Hi Ken, would you like to introduce yourself for our readers?
I’m a longtime sea kayaker, canoeist and surfer with a real passion for salt water. I’ve written several books about kayaking as well as contributed to magazines and websites over the years, mostly on topics related to the outdoors. I have a wonderful wife and son, a reasonably wonderful dog, and we all live together in a little house on the water in Puget Sound, in Tacoma, Washington. Since 2012, when items from the Japanese tsunami began to wash up on the west coast of the US – heavily so in Washington state – I have been involved in the issue of marine plastic debris. I run a very small non-profit called the Ikkatsu Project that works on raising awareness about the major problems facing the health of the ocean.
What inspired you to make the single-use plastic bottle kayak?
I find that most environmentally-minded messages are delivered to people who already share their point of view. We seem to preach almost exclusively to the converted. With the plastic bottle kayak (and now with the standup paddleboard I’ve made), I have had many opportunities to talk with those I have encountered about the issues related to single-use plastics. These are often people who haven’t given much thought to the problems and I find that, because of the unique nature of the craft, they are seeking me out to have these conversations, rather than me badgering them into talking. These are quirky vessels, but they do what they were designed to do, and that is to take the message to those who might not have thought it over otherwise.
What problems did you face in constructing the kayak?
The biggest problem was that there was really no template for what I wanted to build. It was all design-on-the-fly and hope for the best. In retrospect, it all worked out pretty well, but when I went to put it in the water for the first time, I honestly had no idea what was going to happen.
Where did you source the bottles and did you use any type of plastic bottle in particular?
I just used standard PET 2-litre soda bottles, about 420 of them. Since I don’t drink much soda and getting that many bottles is completely out of my reach otherwise, I coordinated with our municipal recycling center to put bottles aside for me until I had enough. I cleaned them, dried them and cut them up as needed to put it all together. (I cut the tops and bottoms off of about half of them and used the plastic cylinders that remained to connect the bottles together using a PVC adhesive, which worked very well.)
What are your thoughts regarding marine pollution?
Simply put, our addiction to consumption and our almost total disregard of the marine environment is having a massive and potentially irreversible impact on the oceans. That we continue to treat our planet with such blatant disrespect and in a way that not only inflicts damage on nature but also works against our own self interests, says a lot about the degree to which we have become devoted to money, at the expense of literally everything else.
Speaking environmentally, how do you see the earth and ocean changing over time?
I think the three biggest threats to the marine environment as it stands today are overfishing, ocean acidification and this issue of debris, all of which are directly related to human ignorance and entitlement.
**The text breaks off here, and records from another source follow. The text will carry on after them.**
(* ===== verification/Tables.v ===== *)
(** * Declared tables and views ([src/catalog.cpp], [include/vgi/catalog.h])

    What a worker declares of its tables and views, and the rows of information it
    answers of them.  The theorems: the required filters of a table are served as they
    are declared, and only if every path leads through structs to one column; the row
    of a table reads back with its name, its records and its columns, which may hold
    NULL exactly where the records allow it; a column's legacy expression is served as
    the canonical one of the same text. *)

From S2P Require Import Prelude Text Arrow ArrowRecord Wire Protocol Metadata Json WireSchema SqlScalar SqlGenerated Constraints Columns ConstraintsServed Dispatch MemoryCatalog Versions Statistics ConstraintsSpec Plan.
Import Wire Protocol Metadata Json WireSchema Constraints Columns Dispatch Versions Statistics.

Module Tables.

(** ** What is declared *)

Abbreviation required_groups := (list (list (list bytes))).

Record CatalogBranch := mkBranch {
  br_function_name : bytes;
  br_scan_arguments : bytes;
  br_branch_filter : option bytes;
  br_writable : bool;
  br_source_catalog : option bytes;
  br_source_schema_path : option (list bytes);
  br_source_table : option bytes;
  br_format_name : option bytes;
  br_format_locations : option (list bytes);
  br_format_options : option bytes;
  br_schema_path : option (list bytes);
}.
Definition projected_request : option batch := Some (mkBatch [Field "request" T_binary true []] None 1 [mkArray T_binary [V_text (stream 3)]]).
Definition project_next : prog batch := table_function_projection trial_worker false taking projected_request.
Definition projected_answer : batch := or_none (answer project_next StorageSpec.empty_store).

Lemma projected_record_laws : ArrowRecordLaws projected_arrow table_record.
Proof. destruct (table_record_laws projected_streams). by split. Qed.

Lemma projection_appends_witness :
  answer project_next StorageSpec.empty_store = Ok projected_answer ∧
  ∃ proposal call original name input profiles accepted bind_result payload,
    requests projected_request proposal call original name ∧
    replaced input profiles accepted bind_result ∧ read_payload projected_answer = Ok (Some payload) ∧
    get_optional_binary (Some payload) "bind_result" = Ok bind_result.
Proof.
  assert (answer project_next StorageSpec.empty_store = Ok projected_answer) as H by (vm_compute; reflexivity).
  split; [exact H|].
  pose proof (schema_arrow_laws projected_streams) as L1. pose proof (list_codec_laws projected_streams [int_column; next_column; both_columns]) as L2.
  pose proof projected_record_laws as L3. pose proof exact_equals_laws as L4.
  destruct (projection_appends trial_worker false taking _ _ _ H)
    as (proposal & call & original & p & input & profiles & name & table & accepted & bind_result & payload & Hq & _ & _ & _ & _ & _ & _ & Hr & Hp & _ & Hb).
  exists proposal, call, original, name, input, profiles, accepted, bind_result, payload.
  split; [exact Hq|]. split; [exact Hr|]. split; [exact Hp|exact Hb].
Defined.

(** The answer read back; and indices that do not ascend, or columns that are not those taken, are refused. *)
Example projection_read :
  (payload ← read_payload projected_answer; b ← get_optional_binary payload "bind_result"; row ← decode_ipc (default [] b);
   get_schema row "output_schema") = Ok (Some both_columns).
Proof. vm_compute. done. Qed.
Example acceptance_refused :
  append_accepted (next_column.1 ++ next_column.1) 2 (-1) [1; 0] = Throw (Invalid_argument "invalid accepted projection index") ∧
  append_accepted next_column.1 1 (-1) [1] = Throw (Invalid_argument "invalid accepted projection index") ∧
  replacement next_proposal [] (mkAcceptance [0] (Some int_column) []) = Throw (Invalid_argument "accepted projection changed append-only schema") ∧
  replacement next_proposal [] (mkAcceptance [] (Some int_column) []) = Throw (Invalid_argument "indices and accepted bind result must occur together").
Proof. vm_compute. done. Qed.
End Projection.
Lemma info_bytes_shows path k name specs output m own b :
  NoDup (common_names ++ own.*1) → info_bytes (common_function_info name path k specs output m) own = Ok b →
  ∃ row, decode_ipc b = Ok (Some row) ∧ shows path k name specs output m row ∧
    ∀ f c t, (f, c) ∈ own → type_named FunctionInfoSchema f = Some t → Wire.reads t (Some row) f c.
Proof using All.
  intros Hnd. unfold info_bytes, info_record. intros (row & Hrow & He)%bind_Ok. apply bind_Ok in Hrow as (r & Hr & H).
  apply common_cells in Hr as (profiles & parameters & arguments & out & defaults & cells & Hcells & Hnames & Hhead & Hmiddle & Hpush & Htail & Hstruct & Hdef & Hv & Hp & Hpar & Ha & Ho & Hd).
  apply bind_Ok in H as (r1 & H1 & H). apply bind_Ok in H as (r2 & H2 & Hf).
  assert (build_filled FunctionInfoSchema None (cells ++ own) = Ok row) as Hrow.
  { unfold build_filled. rewrite (proj2 (set_cells_app cells own _ r1)) by (by exists r). cbn [mbind result_bind]. rewrite H2. exact Hf. }
  assert (NoDup (cells ++ own).*1) as Hnd' by (by rewrite fmap_app, Hnames).
  assert (NoDup (map f_name FunctionInfoSchema)) as Hs by by_decide.
  assert (∀ f c t, (f, c) ∈ cells → type_named FunctionInfoSchema f = Some t → Wire.reads t (Some row) f c) as Hread
    by (intros f c t Hin; apply (filled_read _ _ _ f c t Hrow Hs Hnd'); apply elem_of_app; by left).
  assert (∀ f c t, (f, c) ∈ head_cells name path k arguments out m → type_named FunctionInfoSchema f = Some t → Wire.reads t (Some row) f c) as Hr1
    by (intros f c t Hin; by apply Hread, Hhead).
  assert (∀ i f c t, tail_cells m !! i = Some (f, c) → type_named FunctionInfoSchema f = Some t → Wire.reads t (Some row) f c) as Hr3
    by (intros i f c t Hin; apply Hread, Htail; by eapply list_elem_of_lookup_2).
  assert (∀ i f fs l, struct_cells m !! i = Some (f, Cell_array (Some (list_column fs l))) → is_Some (type_named FunctionInfoSchema f) →
    Wire.column (Some row) f = Ok (list_column fs l)) as Hr4.
  { intros i f fs l Hin [t Ht]. apply list_elem_of_lookup_2, Hstruct in Hin.
    destruct (Hread _ _ _ Hin Ht) as (u & x & rest & E & Hc). injection E as <- <- _. exact Hc. }
  apply encode_ipc_read in He as (_ & _ & _ & Hdec). exists row. split; [done|]. split;
    [|intros f c t Hin; apply (filled_read _ _ _ f c t Hrow Hs Hnd'); apply elem_of_app; by right]. split.
  - by apply (Hr1 "name"%string (Cell_string name) T_string); [left|].
  - intros [Hne Hfull]. by apply (Hr1 "schema_path"%string (Cell_string_list path) (list_of T_string)); [right; left| | |].
  - assert (kind_spelled k = function_type_wire_value k) as -> by (by destruct k).
    by apply (Hr1 "function_type"%string (Cell_enum _) enum_type); [do 2 right; left|].
  - exists parameters. split; [done|]. unfold get_schema.
    destruct (Hr1 "arguments"%string (Cell_binary arguments) schema_type) as [-> _]; [do 3 right; left|done|]. by apply decode_encode_schema.
  - unfold get_schema. destruct (Hr1 "output_schema"%string (Cell_binary out) schema_type) as [-> _]; [do 4 right; left|done|].
    by apply decode_encode_schema.
  - assert (stability_spelled (md_stability m) = stability_wire_value (md_stability m)) as -> by (by destruct (md_stability m)).
    by apply (Hr1 "stability"%string (Cell_enum _) enum_type); [do 5 right; left|].
  - assert (nulls_spelled (md_null_handling m) = null_handling_value (md_null_handling m)) as -> by (by destruct (md_null_handling m)).
    by apply (Hr1 "null_handling"%string (Cell_enum _) enum_type); [do 6 right; left|].
  - by apply (Hr1 "description"%string (Cell_string _) T_string); [do 7 right; left|].
  - by apply (Hr4 0%nat).
  - by apply (Hread "categories"%string (Cell_string_list _) (list_of T_string)); [apply Hmiddle; left|].
  - apply (Hread "tags"%string (Cell_string_map _) (map_of T_string T_string)); [apply Hmiddle; right; left|done].
  - by apply (Hread "required_settings"%string (Cell_string_list _) (list_of T_string)); [apply Hmiddle; do 2 right; left|].
  - by apply (Hr4 1%nat).
  - unfold bool_reads. split_and!; [apply (Hread "projection_pushdown"%string (Cell_bool _) T_bool); [apply Hpush; left|done]|
      apply (Hread "filter_pushdown"%string (Cell_bool _) T_bool); [apply Hpush; right; left|done]|
      by apply (Hr3 0%nat "filters_exactly_applied"%string (Cell_bool _) T_bool)|
      by apply (Hr3 1%nat "sampling_pushdown"%string (Cell_bool _) T_bool)|by apply (Hr3 2%nat "input_from_args"%string (Cell_bool _) T_bool)].
  - assert ((if bool_decide (md_partition_kind m = []) then bs "NOT_PARTITIONED" else md_partition_kind m) = partition_kind_wire_value m) as ->
      by (unfold partition_kind_wire_value; by destruct (md_partition_kind m)).
    by apply (Hr3 3%nat "partition_kind"%string (Cell_enum _) enum_type).
  - split; [by apply (Hr3 4%nat "order_dependent"%string (Cell_enum _) enum_type)|by apply (Hr3 5%nat "distinct_dependent"%string (Cell_enum _) enum_type)].
  - destruct (no_capabilities _ Hv) as (N1 & N2 & N3). split_and!; [done..| | |]; [by apply (Hr4 2%nat)|by apply (Hr4 3%nat)|by apply (Hr4 4%nat)].
  - exists profiles. apply resolved_profiles in Hp as Hp'. split; [|done].
    by apply (Hread "filter_semantic_profiles"%string (Cell_string_list _) (list_of T_string)); [apply Hpush; do 2 right; left|].
  - pose proof (Hread _ _ schema_type Hdef eq_refl) as Hrd. destruct (md_parameter_default_values m) as [values|].
    + destruct Hd as (D1 & D2%check_default_fields_sublist & e & D3 & ->). split_and!; [done..|].
      apply encode_ipc_read in D3 as (_ & _ & _ & D3). unfold get_ipc. destruct Hrd as [-> _]. exact D3.
    + subst defaults. destruct Hrd as [Hrd _]. apply Hrd. by right; right.
Qed.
Not only do we throw our waste into the oceans and pretend that it is somehow “gone,” but the pollution that we spew into the atmosphere eventually finds its way into the water as well, with horrible consequences for marine life. When you add the fact that our overfishing has resulted in the loss of more than 90% of the larger ocean predators, you begin to see how much damage we can really do. With the added issue of sea level rise becoming more problematic with each passing year, you’d have to be a special kind of fool not to be alarmed at the situation.
Is there anything else you would like to add for the benefit of our readers?
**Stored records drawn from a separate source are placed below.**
(** The outcome of a program that may fail, as a value. *)
Fixpoint attempt {X} (m : prog X) : prog (result X) :=
  match m with
  | Ret x => Ret (Ok x)
  | Fail e => Ret (Throw e)
  | Call o k => Call o (λ r, attempt (k r))
  end.

Lemma length_omap_zip {F X} (P : X * F → option F) (ss : list X) (fs : list F) (g : nat → option F) k :
  (∀ i s f, ss !! i = Some s → fs !! i = Some f → is_Some (P (s, f)) → is_Some (g (k + i)%nat)) →
  (length (omap P (zip ss fs)) ≤ length (omap g (seq k (length fs))))%nat.
Proof.
  revert ss k. induction fs as [|f fs IH]; intros ss k H; [by rewrite zip_with_nil_r|]. destruct ss as [|s ss]; [cbn; lia|].
  assert (length (omap P (zip ss fs)) ≤ length (omap g (seq (S k) (length fs))))%nat as Hrest.
  { apply IH. intros i s' f' Hs Hf HP. replace (S k + i)%nat with (k + S i)%nat by lia. by eapply H. }
  pose proof (H 0%nat s f eq_refl eq_refl) as H0. rewrite Nat.add_0_r in H0. cbn in *.
  destruct (P (s, f)) as [x|]; [destruct H0 as [y ->]; [by exists x|cbn; lia]|]. destruct (g k); cbn; lia.
Qed.

Section discovery.
Context `{A : Arrow} `{R : ArrowRecord} `{C : Compute} `{L : SchemaCodec} `{B : Base64} `{J : JsonParser} `{M : ListOf} `{U : SparseUnion}.
Context `{T : DoubleText} `{W : Contents.BatchStream} `{E : Contents.SetColumn} `{K : Crypto.Crypto} {S : Type} `{D : Declarations S}.
(** The catalogs of the worker, its functions and those that are hidden, and whether
    the transport seals. *)
Context (primary : CatalogModel) (others : list CatalogModel) (d : Dispatcher S) (hidden : gset bytes) (sealing : bool).

(** ** What an attachment is shown *)

Definition attachment_of (request : option batch) : prog Attachment.Attachment :=
  Attachment.attachment_of (cl_model primary) (map cl_model others) sealing request.

Definition find_catalog (name : bytes) : option CatalogModel := List.find (λ m, bool_decide (cl_name m = name)) (primary :: others).
Definition attached (a : Attachment.Attachment) : CatalogModel := default primary (find_catalog (Attachment.at_catalog a)).

(** The schemas of a data version; of none, and of one that has none of its own, the
    declared ones. *)
Definition schemas_at (m : CatalogModel) (data_version : bytes) : list CatalogSchema :=
  if bool_decide (data_version = []) then cl_schemas m
  else match List.find (λ e, bool_decide (e.1 = data_version)) (cl_version_schemas m) with
       | Some e => e.2
       | None => cl_schemas m
       end.
Definition schema_shown (a : Attachment.Attachment) (path : list bytes) : option CatalogSchema :=
  List.find (λ s, bool_decide (sh_path s = path)) (schemas_at (attached a) (Attachment.at_data_version a)).
Definition schema_for (request : option batch) (path : list bytes) : prog (option CatalogSchema) :=
  a ← attachment_of request; Ret (schema_shown a path).

(** ** Answers that are lists *)

Definition items_answer (method : string) (items : list bytes) : result batch :=
  schema ← payload_schema_of method;
  schema ← from_opt (Undefined_behaviour "a builder without a schema") schema;
  payload ← build schema None [("items"%string, Cell_binary_list items)];
  envelope_of payload.
Definition empty_items (method : string) : result batch := items_answer method [].

(** The items of the schema of a path; of none, none. *)
Definition items_in (request : option batch) (path : list bytes) (items : CatalogSchema → result (list bytes)) : prog (list bytes) :=
  schema ← schema_for request path;
  lift (match schema with Some s => items s | None => Ok [] end).

(** *** One object *)

Definition table_item (path : list bytes) (at_unit at_value : option bytes) (table : CatalogTable) : result bytes :=
  version ← table_version table at_unit at_value; encode_table_info table path version.

Definition catalog_table_get (request : option batch) : prog batch :=
  path ← lift (get_schema_path request "schema_path");
  name ← lift (get_string request "name");
  at_unit ← lift (get_optional_string request "at_unit");
  at_value ← lift (get_optional_string request "at_value");
  items ← items_in request path (λ s, mapM (table_item path at_unit at_value) (filter (λ t, ct_name t = name) (sh_tables s)));
  lift (items_answer "catalog_table_get" items).

Definition catalog_view_get (request : option batch) : prog batch :=
  path ← lift (get_schema_path request "schema_path");
  name ← lift (get_string request "name");
  items ← items_in request path (λ s, mapM (λ v, encode_view_info v path) (filter (λ v, vw_name v = name) (sh_views s)));
  lift (items_answer "catalog_view_get" items).

Definition catalog_macro_get (request : option batch) : prog batch :=
  path ← lift (get_schema_path request "schema_path");
  name ← lift (get_string request "name");
  items ← items_in request path (λ s, mapM (λ m, encode_macro_info m path) (filter (λ m, mc_name m = name) (sh_macros s)));
  lift (items_answer "catalog_macro_get" items).

Definition catalog_index_get : prog batch := lift (empty_items "catalog_index_get").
It’s easy to see this as a hopeless case, to write off the oceans and to start looking for another planet to call “home,” but I do believe that people can make a difference. Start with your own living situation, reducing what you use and making a commitment to reusing what you can and recycling what you are able to, and make some noise about it. This isn’t about doom and gloom, it’s about being positive participants in our own environment. We are a part of nature, not separate from it (regardless of what the yawping voices of talk radio and yellow journalism have to say), and it’s time we started acting like it.